Paper 2005/132

Formal Notions of Anonymity for Peer-to-peer Networks

Jiejun Kong

Abstract

Providing anonymity support for peer-to-peer (P2P) overlay networks is critical. Otherwise, potential privacy attacks (e.g., network address traceback) may deter a storage source from providing the needed data. In this paper we use this practical application scenario to verify our observation that network-based anonymity can be modeled as a complexity based cryptographic problem. We show that, if the routing process between senders and recipients can be modeled as abstract entities, network-based anonymity becomes an analogy of cryptography.

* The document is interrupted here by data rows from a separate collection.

Lemma fetch_state_interrupted_witness :
  let w := {| self := Demo.synced_client; wire := [] |} in
  let delta :=
    Demo.PyList
      ["body"; "of";
       "http://validator/store/Accounts/*?blockid=B1&delta=1"] in
  exists msg,
    fetch_state DemoRest.flaky_peer w
    = (inl (MessageException msg),
       {| self :=
            set_current_state
              (Some {| cs_state_type := tt;
                       cs_state :=
                         Some (Demo.CloneStore Demo.store_B0 (Some delta));
                       cs_current_state :=
                         Some (Demo.CloneStore Demo.store_B0 None);
                       cs_current_block_id := Some "B0" |})
              Demo.synced_client;
          wire := [Sent (block_list_request Demo.synced_client);
                   Sent (delta_request Demo.synced_client "Accounts" "B1");
                   Sent (delta_request Demo.synced_client "Accounts" "B2")] |}).
Proof.
  intros w delta.
  apply (fetch_state_interrupted (E := Demo.externals) DemoRest.flaky_peer w
           Demo.synced_state "Accounts" Demo.store_B0 200 Demo.json_headers
           "B2 B1 B0" "B0" ["B2"; "B1"] [] ["B1"] "B2" [] [delta]);
    try reflexivity.
  - intros Hin. repeat (apply elem_of_cons in Hin as [Hin|Hin];
                        [discriminate Hin|]).
    inversion Hin.
  - split; [|exact I]. eexists _, _, _. split; reflexivity.
  - intros code headers content. discriminate.
Defined.

Lemma fetch_state_empty_block_list_witness :
  let w := {| self := Demo.synced_client; wire := [] |} in
  fetch_state (Demo.chain_peer EmptyString 302) w
  = (inl (IndexError "list index out of range"),
     {| self := Demo.synced_client;
        wire := [Sent (block_list_request Demo.synced_client)] |}).
Proof.
  intros w.
  apply (fetch_state_empty_block_list (E := Demo.externals)
           (Demo.chain_peer EmptyString 302) w Demo.synced_state 200
           Demo.json_headers EmptyString);
    reflexivity.
Defined.

Lemma wait_for_commit_default_target_witness :
  let w := {| self := Demo.synced_client; wire := [] |} in
  wait_for_commit Demo.unreachable_peer 0 None 5 12 w = (inr (Some true), w).
Proof.
  intros w.
  apply (proj1 (wait_for_commit_default_target (E := Demo.externals)
                  Demo.unreachable_peer 0 5 12) w None eq_refl eq_refl).
Defined.

Lemma wait_for_commit_sound_witness :
  let peer := Demo.chain_peer "B0" 404 in
  let w := {| self := Demo.synced_client; wire := [] |} in
  let run := wait_for_commit peer 10 (Some "tx1") 0 2 w in
  run.1 = inr (Some false)
  /\ exists tr,
      wire run.2 = tr ++ [Sent (status_request Demo.synced_client "tx1")]
      /\ (2 < Z.of_nat (status_checks
                          (tr ++ [Sent (status_request Demo.synced_client
                                          "tx1")])))%Z.
Proof.
  intros peer w run. split; [reflexivity|].
  destruct (wait_for_commit_sound (E := Demo.externals) peer 10 "t"%char "x1"
              0 2 w (inr (Some false)) run.2 eq_refl)
    as (_ & tr & Hwire & _ & Hover); [discriminate|].
  exists tr. split; [exact Hwire|exact Hover].
Defined.

Lemma reading_methods_only_read_witness :
  let w := {| self := Demo.synced_client; wire := [] |} in
  exists rs,
    (get_store_keys Demo.unreachable_peer w).2
    = {| self := Demo.synced_client; wire := Sent <$> rs |}
    /\ (length rs <= 1)%nat.
Proof.
  intros w.
  destruct (proj1 (proj2 (proj2 (proj2 (proj2
              (reading_methods_only_read (E := Demo.externals)
                 Demo.unreachable_peer))))) w)
    as (rs & Hrun & Hlength & _).
  exists rs. split; [exact Hrun|exact Hlength].
Defined.

End MoreRuns.

(** ** Constructions *)

Section ConstructionRuns.

#[local] Existing Instance Demo.externals.

Lemma init_without_store_name_witness :
  let run := DemoRest.construct Demo.unreachable_peer "http://validator/"
               None "client" None None (Some "5Kalice") None false [] in
  wire run.2 = []
  /\ fetch_state Demo.unreachable_peer run.2
     = (inl (ClientException
         "Client must be configured with a store name to access its current state"),
        run.2).
Proof.
  intros run.
  pose proof (init_without_store_name (E := Demo.externals)
                Demo.unreachable_peer DemoRest.TransactionTypeName
                (fun _ => tt) tt string (fun wif => wif) DemoRest.key_truth
                DemoRest.generate_identifier DemoRest.new_node
                DemoRest.read_file DemoRest.py_strip "http://validator/"
                "client" None (Some "5Kalice") None false [])
    as (Hwire & _ & _ & Hfetch & _).
  split; [exact Hwire|exact Hfetch].
Defined.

In particular, perfect anonymity facing an unbounded traffic analyst corresponds to Shannon's perfect secrecy facing an unbounded cryptanalyst. More importantly, in this paper we propose Probabilistic Polynomial Route (PPR) model, which is a new polynomially-bounded anonymity model corresponding to the Probabilistic Polynomial Time (PPT) model in cryptography. Afterwards, network-based anonymity attacks are with no exception in BPP. This phenomenon has not been discovered in previous anonymity research.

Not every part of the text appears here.